« Quelqu’un veut faire des tomates dominicales aujourd’hui ? » Malgré les apparences, cet appel à tous lancé sur Facebook n’a rien à voir avec les récoltes automnales. Pour les initiés, une « tomate », c’est cinquante minutes de rédaction suivies de dix minutes de pause.
Elle-même étudiante au doctorat, Sara Mathieu-Chartier était loin de se douter que son idée de rédiger en groupe ferait du chemin aussi rapidement dans les milieux universitaires. En deux ans, la petite équipe dont elle fait partie a pourtant rallié près d’un millier d’étudiants à la maîtrise ou au doctorat.
« J’ai lancé l’idée de faire une petite retraite de rédaction, d’aller dans un chalet et de se mettre dans des conditions idéales pour rédiger, raconte Sara Mathieu-Chartier, initiatrice du projet Thèsez-vous. En l’espace de deux jours, j’étais envahie de courriels de gens que je ne connaissais pas et qui me disaient qu’ils voulaient venir à ma retraite. Ça a déboulé. »
Avec ses retraites de rédaction et ses rencontres quasi quotidiennes dans des cafés un peu partout dans la province, Thèsez-vous ? apporte une aide bienvenue à de nombreux étudiants.
Le chemin vers le mémoire ou la thèse est semé d’embûches et le taux de diplomation n’a guère changé au Québec dans les dix dernières années.
« À la maîtrise, c’est en moyenne plus ou moins 65 % des étudiants qui obtiennent leur diplôme. Au doctorat, c’est un sur deux. »
— Christian Bégin, professeur à l’Université du Québec à Montréal qui s’intéresse à la persévérance scolaire aux cycles supérieurs.
« C’est vraiment préoccupant, dit Sara Mathieu-Chartier. C’est beaucoup d’investissement de temps, d’énergie, de ressources financières pour des étudiants qui ne finiront pas. C’est aussi beaucoup de données de recherche, de projets qui ne vont jamais naître. On se dit : s’il y a plus de gens qui finissent, il y a plus de science qui va être transmise. »
Or, les universités « ont besoin de clientèle » et « ce sont les étudiants qui s’inscrivent qui sont financés », dit le professeur Christian Bégin. « À partir du moment où l’enjeu est d’avoir le plus d’étudiants possible, c’est l’admission des étudiants qui devient le nerf de la guerre », dit-il.
En conséquence, le milieu universitaire porte moins d’attention à la rétention de ces mêmes étudiants, qui multiplient les prolongations, parfois même jusqu’à être expulsés d’un programme.
« Le réseau des Universités du Québec a permis de démocratiser l’enseignement supérieur de façon importante en mettant des établissements dans les régions, ce qui n’existait pas avant.

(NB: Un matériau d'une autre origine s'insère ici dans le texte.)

(* ===== verification/AgentBlock.v ===== *)
(** * AgentBlock: executing a block (crates/agent/src/decision_block_ip.rs, with
    the gate of xdp_availability.rs, the mirrors of state_store.rs, the backend
    choice of skills/mod.rs and the report categories of abuseipdb.rs)

    [execute_block_ip_decision] asks the managed-agent verifier, the circuit
    breaker, the eligibility rules with the cloud safelist, and the live
    firewall, then applies its layers and registers them with the response
    lifecycle.  The world answers for the shield, the skills, the firewall's
    status, the mesh and Cloudflare; one reading of the clock stands for those
    of a call, log lines are left out.  Proved here: nothing is enforced that was
    not admitted, at most twenty blocks are executed in any minute, a block that
    meets an expired record is left without one of its own, and the early record
    of AgentSafeguards.v keeps managed agents from ever being spared. *)

From Stdlib Require Import ZArith Lia Ascii String SpecFloat.
From stdpp Require Import prelude strings list gmap sorting.
From S2P Require Import Prelude Text Json Net Floats CoreTypes StoreKv StoreDecisions AgentBreaker AgentLifecycle.
From S2P Require Import AgentCooldown AgentAllowlist AgentSafelist AgentSafeguards GuardThreats GuardRegistry AgentManaged.

Local Open Scope string_scope.
Local Open Scope list_scope.
Local Open Scope Z_scope.

Definition MAX_BLOCKS_PER_MINUTE : Z := 20.

(** ** Pure parts *)

Definition is_single_ip_block_target (ip : string) : bool :=
  if contains "/" ip then false else is_valid_block_target ip.
(** ** What the rules may block *)

Lemma auto_target_spec cfg st incident now rule ip : auto_target cfg st incident now = Some (rule, ip) ->
  responder_enabled cfg = true /\ auto_rules_enabled cfg = true /\
  matching_auto_rule (incident_detector (in_incident_id incident)) = Some rule /\ first_ip incident = Some ip /\
  is_internal_ip ip = false /\ is_ip_allowlisted ip (auto_trusted_ips cfg) = false /\ is_ip_allowlisted ip (dynamic_trusted_ips cfg) = false /\
  (ip ∉ bk_operator_ips st) /\
  forall ts, get_cooldown (bk_store st) TDecision (auto_cooldown_key ip) = Some ts -> ts <= now - seconds DECISION_COOLDOWN_SECS.
Proof.
  unfold auto_target. destruct (responder_enabled cfg), (auto_rules_enabled cfg); cbn [negb]; try done.
  intros (rule' & Hr & (ip' & Hi & Hx)%bind_Some)%bind_Some.
  destruct (is_internal_ip ip') eqn:Ein; [done|].
  destruct (is_ip_allowlisted ip' (auto_trusted_ips cfg)) eqn:E1, (is_ip_allowlisted ip' (dynamic_trusted_ips cfg)) eqn:E2; cbn [orb] in Hx; try done.
  case_bool_decide as Ho; [done|]. destruct (get_cooldown _ _ _) as [ts|] eqn:Ec.
  - destruct (Z.ltb_spec (now - seconds DECISION_COOLDOWN_SECS) ts); [done|]. injection Hx as -> ->. split_and!; try done.
    intros ts'. rewrite Ec. by intros [= <-].
  - injection Hx as -> ->. split_and!; try done. intros ts'. by rewrite Ec.
Qed.
(** What a chain says, against the rules and the stream so far. *)
Record chain_ok (rules : list CorrelationRule) (fed : list CorrelationEvent) (c : AttackChain)
  (rule : CorrelationRule) (events : list CorrelationEvent) : Prop := {
  ck_rule : rule ∈ rules /\ at_rule_id c = ru_id rule /\ at_rule_name c = ru_name rule
    /\ at_severity c = ru_severity rule;
  ck_staged : staged rule fed events;
  ck_complete : length events = length (ru_stages rule) /\ at_stages_matched c = length (ru_stages rule);
  ck_events : at_events c ≡ₚ events;
  ck_times : (forall e, e ∈ events -> at_start_ts c <= ce_ts e <= at_last_ts c)
    /\ at_start_ts c ∈ ce_ts <$> events /\ at_last_ts c ∈ ce_ts <$> events;
  ck_layers : NoDup (at_layers c) /\ (forall l, l ∈ at_layers c <-> l ∈ ce_layer <$> events)
    /\ at_confidence c = chain_confidence (length (at_layers c));
}.

Lemma chain_ok_fed rules fed e c rule events : chain_ok rules fed c rule events -> chain_ok rules (fed ++ [e]) c rule events.
Proof.
  intros [Hr [Hfed Hl Hfit Hw] Hc He Ht Hy]. split; try done. split; try done. by apply sublist_inserts_r.
Qed.

Lemma attack_chain_ok rules fed p rule n now :
  tracks rules fed p rule -> length (pc_events p) = length (ru_stages rule) ->
  chain_ok rules fed (attack_chain rule p n now) rule (pc_events p).
Proof.
  intros [Hr Hs Hk Hn (first & Hf & _)] Hl. apply find_rule_Some in Hr as [Hr _].
  pose proof (merge_sort_Permutation ts_le (pc_events p)) as Hp.
  assert (exists x y, head (merge_sort ts_le (pc_events p)) = Some x /\ last (merge_sort ts_le (pc_events p)) = Some y)
    as (x & y & Hx & Hy).
  { destruct (merge_sort ts_le (pc_events p)) as [|x l] eqn:E.
    - apply Permutation_nil_l in Hp. by rewrite <- Hp in Hf.
    - destruct (last (x :: l)) as [y|] eqn:El; [by exists x, y|]. by apply last_None in El. }
  assert (x ∈ pc_events p /\ y ∈ pc_events p) as [Hxi Hyi].
  { rewrite <- Hp. split; [by apply head_Some_elem_of|by apply last_Some_elem_of]. }
  split; cbn [attack_chain at_rule_id at_rule_name at_severity at_stages_matched at_events at_start_ts at_last_ts
    at_layers at_confidence]; rewrite ?Hx, ?Hy; cbn [fmap option_fmap option_map default from_option id]; try done.
  - split; [|split; by apply (list_elem_of_fmap_2 ce_ts)]. intros e He.
    apply (sorted_bounds (merge_sort ts_le (pc_events p)));
      [apply (StronglySorted_merge_sort ts_le)|done|done|by rewrite Hp].
  - split; [apply NoDup_elements|]. split; [|done]. intros l. rewrite elem_of_elements, elem_of_list_to_set. done.
Qed.

(** ** The emission of what an event completed *)

Definition complete (rules : list CorrelationRule) (fed : list CorrelationEvent) (e : CorrelationEvent)
  (q : PendingChain) : Prop :=
  exists rule, tracks rules fed q rule /\ length (pc_events q) = length (ru_stages rule) /\ e ∈ pc_events q.

(** A chain of a rule that was reported not before [t]. *)
Definition reported (chains : list AttackChain) (id : string) (t : Z) : Prop :=
  exists c, c ∈ chains /\ at_rule_id c = id /\ t <= at_last_ts c.

Definition colon_free (id : string) : Prop := first_piece ":" id = id.

(** What the cooldowns stand for. *)
Definition cooled (en : CorrelationEngine) (chains : list AttackChain) : Prop :=
  forall key x, en_cooldowns en !! key = Some x -> reported chains (first_piece ":" key) (x - seconds 600).

Lemma first_piece_app (id s : string) : colon_free id -> first_piece ":" (id +:+ ":" +:+ s) = id.
Proof.
  unfold colon_free, first_piece. induction id as [|a id IH]; [done|].
  change (String a id +:+ ":" +:+ s) with (String a (id +:+ ":" +:+ s)). cbn [split_on].
  destruct (Ascii.eqb a ":"); [done|]. destruct (split_on ":" id) as [|h t] eqn:E; [by apply split_on_nonempty in E|].
  intros [= Eh]. specialize (IH Eh).
  destruct (split_on ":" (id +:+ ":" +:+ s)) as [|h' t'] eqn:E'; [by apply split_on_nonempty in E'|]. by rewrite IH.
Qed.
Definition advance_watermark (tc : TemporalCorrelator) (ts : Z) : TemporalCorrelator :=
  match tc_watermark tc with
  | Some current => if ts <=? current then tc else
      {| tc_window := tc_window tc; tc_max_history := tc_max_history tc; tc_watermark := Some ts;
         tc_history := tc_history tc |}
  | None =>
      {| tc_window := tc_window tc; tc_max_history := tc_max_history tc; tc_watermark := Some ts;
         tc_history := tc_history tc |}
  end.

Definition with_history (tc : TemporalCorrelator) (h : list Incident) : TemporalCorrelator :=
  {| tc_window := tc_window tc; tc_max_history := tc_max_history tc; tc_watermark := tc_watermark tc;
     tc_history := h |}.

Definition prune_history (tc : TemporalCorrelator) : TemporalCorrelator :=
  match tc_watermark tc with
  | None => tc
  | Some watermark =>
      let cutoff := watermark - tc_window tc in
      let h := retain (fun i => cutoff <=? in_ts i) (tc_history tc) in
      with_history tc (if (tc_max_history tc <? length h)%nat then drop (length h - tc_max_history tc) h else h)
  end.

(** [sort_by(|a, b| b.ts.cmp(&a.ts))], which is stable. *)
Definition newer (a b : Incident) : Prop := in_ts b <= in_ts a.
#[export] Instance newer_dec : RelDecision newer.
Proof. intros a b. unfold newer. apply _. Defined.
#[export] Instance newer_total : Total newer.
Proof. intros a b. unfold newer. lia. Qed.
#[export] Instance newer_trans : Transitive newer.
Proof. intros a b c. unfold newer. lia. Qed.
Lemma hopeless_step now st ip b : hopeless ip -> sw_times st !! ip = Some b ->
  looked (sweep tool now st) ip =
  (Some b, if attempted now st ip then Some (next_backoff now (sw_backoff st !! ip)) else sw_backoff st !! ip).
Proof.
  intros (c & Hc & Hh) Hb. destruct (sweep_exact now st) as (ans & Ha & Hl & _). rewrite Hl. unfold attempted, looked.
  destruct (decide (ip ∈ expired_ips now (sw_times st))) as [Hin|Hin].
  - rewrite bool_decide_eq_true_2 by done. cbn [andb]. unfold swept. destruct (Ha ip Hin) as [pre ->].
    rewrite Hc. cbn [default]. rewrite Hh, bool_decide_eq_true_2 by eauto. rewrite Hb.
    by destruct (backing_off now (sw_backoff st !! ip)).
  - rewrite bool_decide_eq_false_2 by done. by rewrite Hb.
Qed.

Lemma hopeless_spaced ip b nows : hopeless ip -> forall st k next,
  sw_times st !! ip = Some b -> 0 <= k -> k + Z.of_nat (length nows) < 2 ^ 32 ->
  sw_backoff st !! ip = (if k =? 0 then None else Some (k, next)) ->
  (0 < k -> forall t, head (attempts ip st nows) = Some t -> next <= t) /\ spaced (k + 1) (attempts ip st nows).
Proof.
  intros Hh. induction nows as [|now nows IH]; intros st k next Hb Hk Hlen Hbo; [done|]. cbn [attempts].
  pose proof (hopeless_step now st ip b Hh Hb) as Hst. unfold looked in Hst.
  destruct (attempted now st ip) eqn:Ea; injection Hst as Ht Hbo'; cbn [length] in Hlen.
  - assert (Hnext : next_backoff now (sw_backoff st !! ip) = (k + 1, now + seconds (xdp_cleanup_backoff_secs (k + 1)))).
    { rewrite Hbo. unfold next_backoff, saturating_add. destruct (Z.eqb_spec k 0) as [->|]; [done|].
      cbn [default from_option id fst]. rewrite Z.min_l by lia. done. }
    rewrite Hnext in Hbo'.
    destruct (IH (sweep tool now st) (k + 1) (now + seconds (xdp_cleanup_backoff_secs (k + 1)))) as [Hhead Hsp]; try done; try lia.
    { by rewrite (proj2 (Z.eqb_neq (k + 1) 0)) by lia. }
    cbn [app]. split.
    + intros Hpos t [= <-]. unfold attempted in Ea. apply andb_true_iff in Ea as [_ Ea].
      rewrite Hbo, (proj2 (Z.eqb_neq k 0)) in Ea by lia. cbn in Ea. bool_to_prop. done.
    + destruct (attempts ip (sweep tool now st) nows) as [|u r] eqn:El; [done|]. cbn [spaced]. split; [|done].
      apply Hhead; [lia|done].
  - cbn [app]. apply IH; try done; try lia. by rewrite Hbo'.
Qed.
(** What compaction does to a well-formed graph. *)
Lemma compacted_spec g : kg_ok g -> exists m, moved (live g) (kg_edges g) (length (kg_edges g)) (kg_edges (compacted g)) m /\
  kg_outgoing (compacted g) = remap m <$> kg_outgoing g /\ kg_incoming (compacted g) = remap m <$> kg_incoming g /\
  kg_nodes (compacted g) = kg_nodes g /\ kg_index (compacted g) = kg_index g /\ kg_threat_intel (compacted g) = kg_threat_intel g /\
  kg_next_id (compacted g) = kg_next_id g /\ kg_last_edge_ts (compacted g) = kg_last_edge_ts g /\ kg_tombstoned (compacted g) = 0 /\
  kg_memory (compacted g) = nodes_size (kg_nodes g) + edges_size (kg_edges (compacted g)).
Proof.
  intros Hok. unfold compacted. pose proof (ok_memory _ Hok) as Hm. pose proof (nodes_size_nonneg (kg_nodes g)) as Hn.
  pose proof (compact_moved (live g) (kg_edges g) (kg_edges g) 0 [] ∅ (kg_memory g) eq_refl) as Hc.
  destruct (compact_from _ _ _ _ _ _) as [[new m] mem]. exists m. cbn. destruct Hc as [Hmv Hs]; [..|lia|done|].
  - split; [intros i j Hx; by rewrite lookup_empty in Hx|lia|intros i i' j Hx; by rewrite lookup_empty in Hx|cbn; lia].
  - change (edges_size []) with 0 in Hs. split; [done|]. split_and!; try done. lia.
Qed.

Lemma remap_NoDup (m : gmap nat nat) l : (forall i i' j, m !! i = Some j -> m !! i' = Some j -> i = i') -> NoDup l -> NoDup (remap m l).
Proof.
  intros Hinj. unfold remap. induction 1 as [|i l Hi Hl IH]; cbn; [constructor|]. destruct (m !! i) as [j|] eqn:Ej; cbn; [|done].
  apply NoDup_cons. split; [|done]. intros (i' & Hi' & Ej')%list_elem_of_omap. apply Hi. by rewrite (Hinj i i' j Ej Ej').
Qed.
(* ===== verification/AgentGraphTriggers.v ===== *)
(** * AgentGraphTriggers: what every new edge sets off
    (crates/agent/src/knowledge_graph/triggers.rs, with add_edge and
    link_correlated_incidents of graph.rs)

    An edge added to the graph of AgentGraph.v is checked at once against four
    patterns (a reverse shell, code that runs from memory, a container escape, a
    security service stopped); a match becomes an incident that waits in the
    graph.  An index out of range, or a container's name cut inside a character,
    stops the program: [None].

    Proved here: from the empty graph every sequence of operations runs to its
    end and leaves the graph well formed; a redirected descriptor and an outside
    connection within half a minute are reported in either order, unless a report
    that waits has the node's number in its name. *)

From Stdlib Require Import ZArith Lia Ascii String SpecFloat.
From stdpp Require Import prelude strings gmap list sorting.
From S2P Require Import Prelude Text Json Floats CoreTypes AgentGraph.

Local Open Scope string_scope.
Local Open Scope list_scope.
Local Open Scope Z_scope.

Definition ESCAPE_PATHS : list string :=
  ["/var/run/docker.sock"; "/run/docker.sock"; "/proc/1/root"; "/proc/1/ns/mnt"; "/proc/1/ns/pid"; "/proc/1/ns/net"].
Definition SECURITY_SERVICES : list string :=
  ["innerwarden"; "fail2ban"; "auditd"; "rsyslog"; "syslog"; "iptables"; "nftables"; "ufw"; "firewalld"; "apparmor"].

(** [idxs.iter().any(|&i| p(&graph.edges[i]))]. *)
Fixpoint any_edge (edges : list Edge) (p : Edge -> bool) (idxs : list nat) : option bool :=
  match idxs with
  | [] => Some false
  | i :: idxs => e ← edges !! i; if p e then Some true else any_edge edges p idxs
  end.

(** [matches!(n, Node::Ip { is_internal: b, .. })]. *)
Definition is_ip_internal (b : bool) (n : option Node) : bool :=
  match n with Some (NIp i) => Bool.eqb (ipn_is_internal i) b | _ => false end.

Definition old_fd (properties : gmap string Json) : Z := default 99 (properties !! "old_fd" ≫= as_u64).

(** [format!("{}", now.timestamp())]. *)
Definition stamp (now : Z) : string := show_int (now / NANOS_PER_SEC).

Definition push_incident (g : KnowledgeGraph) (i : Incident) : KnowledgeGraph :=
  with_triggers g (kg_trigger_incidents g ++ [i]) (kg_trigger_host g).
(** A failed login makes no user and no edge, whatever name was tried. *)
Theorem failed_login_makes_no_user (g : KnowledgeGraph) (event : Event) : kg_ok g -> ev_kind event = "ssh.login_failed" ->
  exists g', ingest event g = Some (g', tt) /\ (forall name, find_by_user g' name = find_by_user g name) /\ kg_edges g' = kg_edges g.
Proof.
  intros Hok Hk. unfold ingest, handler. rewrite Hk. cbn [String.eqb Ascii.eqb Bool.eqb]. unfold ingest_ssh_login.
  set (ip := default "" (detail_str event "ip")). set (user := default "" (detail_str event "user")).
  set (g0 := set_meta g (event_meta event)). destruct (String.eqb ip "" || String.eqb user ""); [by eexists|].
  assert (kg_ok g0) as Hok0 by (destruct Hok as [[H1 H2 H3] Ha Hl Hm]; split; [split|..]; done).
  unfold gbind, gip. cbn [negb]. pose proof (fun k => ensure_ip_others g0 ip (ev_ts event) k Hok0) as Hx.
  assert (kg_edges (ensure_ip g0 ip (ev_ts event)).1 = kg_edges g) as He.
  { unfold ensure_ip. destruct (find_by_ip g0 ip); [done|]. exact (proj1 (add_node_same _ _)). }
  destruct (ensure_ip g0 ip (ev_ts event)) as [g1 id]. cbn [fst] in *. unfold record_attempted_username.
  destruct (String.eqb user ""); eexists; (split; [done|]); (split; [|done]); intros name; unfold find_by_user; cbn;
    rewrite Hx by done; done.
Qed.

(** ** Snapshots *)

Lemma gedge_one g e b ev : inv b ev g -> edge_ok b e ->
  exists g', gedge e g = Some (g', tt) /\ inv b ev g' /\ length (kg_edges g') = S (length (kg_edges g)).
Proof.
  intros Hg He. destruct (keeps_edge b ev e He g Hg) as (g' & [] & E & Hg'). exists g'. split_and!; [done|done|].
  destruct Hg as [Hok Hl _ _ _]. destruct (add_edge_total g e Hok Hl) as (g1 & E1 & [x Hx]). unfold gedge in E. rewrite E1 in E.
  injection E as <-. rewrite Hx. cbn. rewrite length_app. cbn. lia.
Qed.

(** A program that adds one edge when it says so. *)
Definition counts (b : bool) (ev : EventMeta) (m : G bool) : Prop :=
  forall g, inv b ev g -> exists g' c, m g = Some (g', c) /\ inv b ev g' /\
    length (kg_edges g') = (length (kg_edges g) + if c then 1 else 0)%nat.

Lemma process_edges g pid ppid comm uid ts : kg_edges (ensure_process g pid ppid comm uid ts).1 = kg_edges g.
Proof. unfold ensure_process. destruct (find_by_pid g pid); [done|]. exact (proj1 (add_node_same _ _)). Qed.

Lemma ip_edges g addr ts : kg_edges (ensure_ip g addr ts).1 = kg_edges g.
Proof. unfold ensure_ip. destruct (find_by_ip g addr); [done|]. exact (proj1 (add_node_same _ _)). Qed.

Lemma port_edges g number protocol : kg_edges (ensure_port g number protocol).1 = kg_edges g.
Proof. unfold ensure_port. destruct (find_by_port g number protocol); [done|]. exact (proj1 (add_node_same _ _)). Qed.

Lemma connection_counts b ev event conn : counts b ev (snapshot_connection event conn).
Proof.
  intros g Hg. unfold snapshot_connection. destruct (wrap 32 <$> _) as [pid|]; [|by exists g, false; rewrite Nat.add_0_r].
  destruct (get_str conn "dst_ip") as [dst|]; [|by exists g, false; rewrite Nat.add_0_r].
  unfold gbind at 1. destruct (keeps_process b ev pid 0 "" 0 (ev_ts event) g Hg) as (g1 & p & E1 & H1). rewrite E1.
  pose proof (process_edges g pid 0 "" 0 (ev_ts event)) as L1. injection E1 as E1. rewrite E1 in L1. cbn [fst] in L1.
  unfold gbind at 1. destruct (keeps_ip b ev dst (ev_ts event) g1 H1) as (g2 & i & E2 & H2). rewrite E2.
  pose proof (ip_edges g1 dst (ev_ts event)) as L2. injection E2 as E2. rewrite E2 in L2. cbn [fst] in L2. cbv zeta.
  match goal with |- context [gedge ?e] => destruct (gedge_one g2 e b ev H2) as (g3 & E3 & H3 & L3); [by kept_edge|] end.
  unfold gbind. rewrite E3. exists g3, true. split_and!; [done|done|]. rewrite L3, L2, L1. lia.
Qed.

Une fois que l’accès aux études supérieures est facilité, la préoccupation doit être de voir comment on peut amener les gens à sortir avec un diplôme », dit Christian Bégin.
Un travail solitaire
L’image de l’étudiant qui travaille seul dans son bureau pendant des années n’est pas bien loin de la réalité dans bien des cas.
« Jusqu’à ce moment-là dans leur parcours, les étudiants sont assez performants. Ils ont fait une série de sprints. Et là, tu arrives à la maîtrise ou au doctorat et ce n’est plus un sprint, c’est un marathon : tu auras peu de rétroaction et il va falloir persister. C’est là que les étudiants perdent leurs repères. »
— Sara Mathieu-Chartier
À la relative solitude dans laquelle les étudiants travaillent, s’ajoute parfois l’incompréhension des proches.
« Très souvent, les gens vont être plus ou moins compris par leur entourage, parce qu’ils sont les premiers à se rendre au niveau de la maîtrise ou du doctorat. Ils ne vont pas comprendre ce qui fait qu’un étudiant est obligé de s’asseoir pendant trois heures pour rédiger un paragraphe. Les gens autour vont dire : voyons, trois heures, tu dois avoir joué à l’ordinateur… », illustre Christian Bégin.
Véronique Hudon poursuit des études doctorales à l’UQAM et est bien au fait de cette perception. « C’est très engageant, la rédaction. Les gens ne se rendent pas compte que ça demande beaucoup de temps, de concentration et d’énergie. Ce n’est pas rémunéré. Il y a des bourses, mais ce n’est pas tout le monde qui y a accès », dit-elle.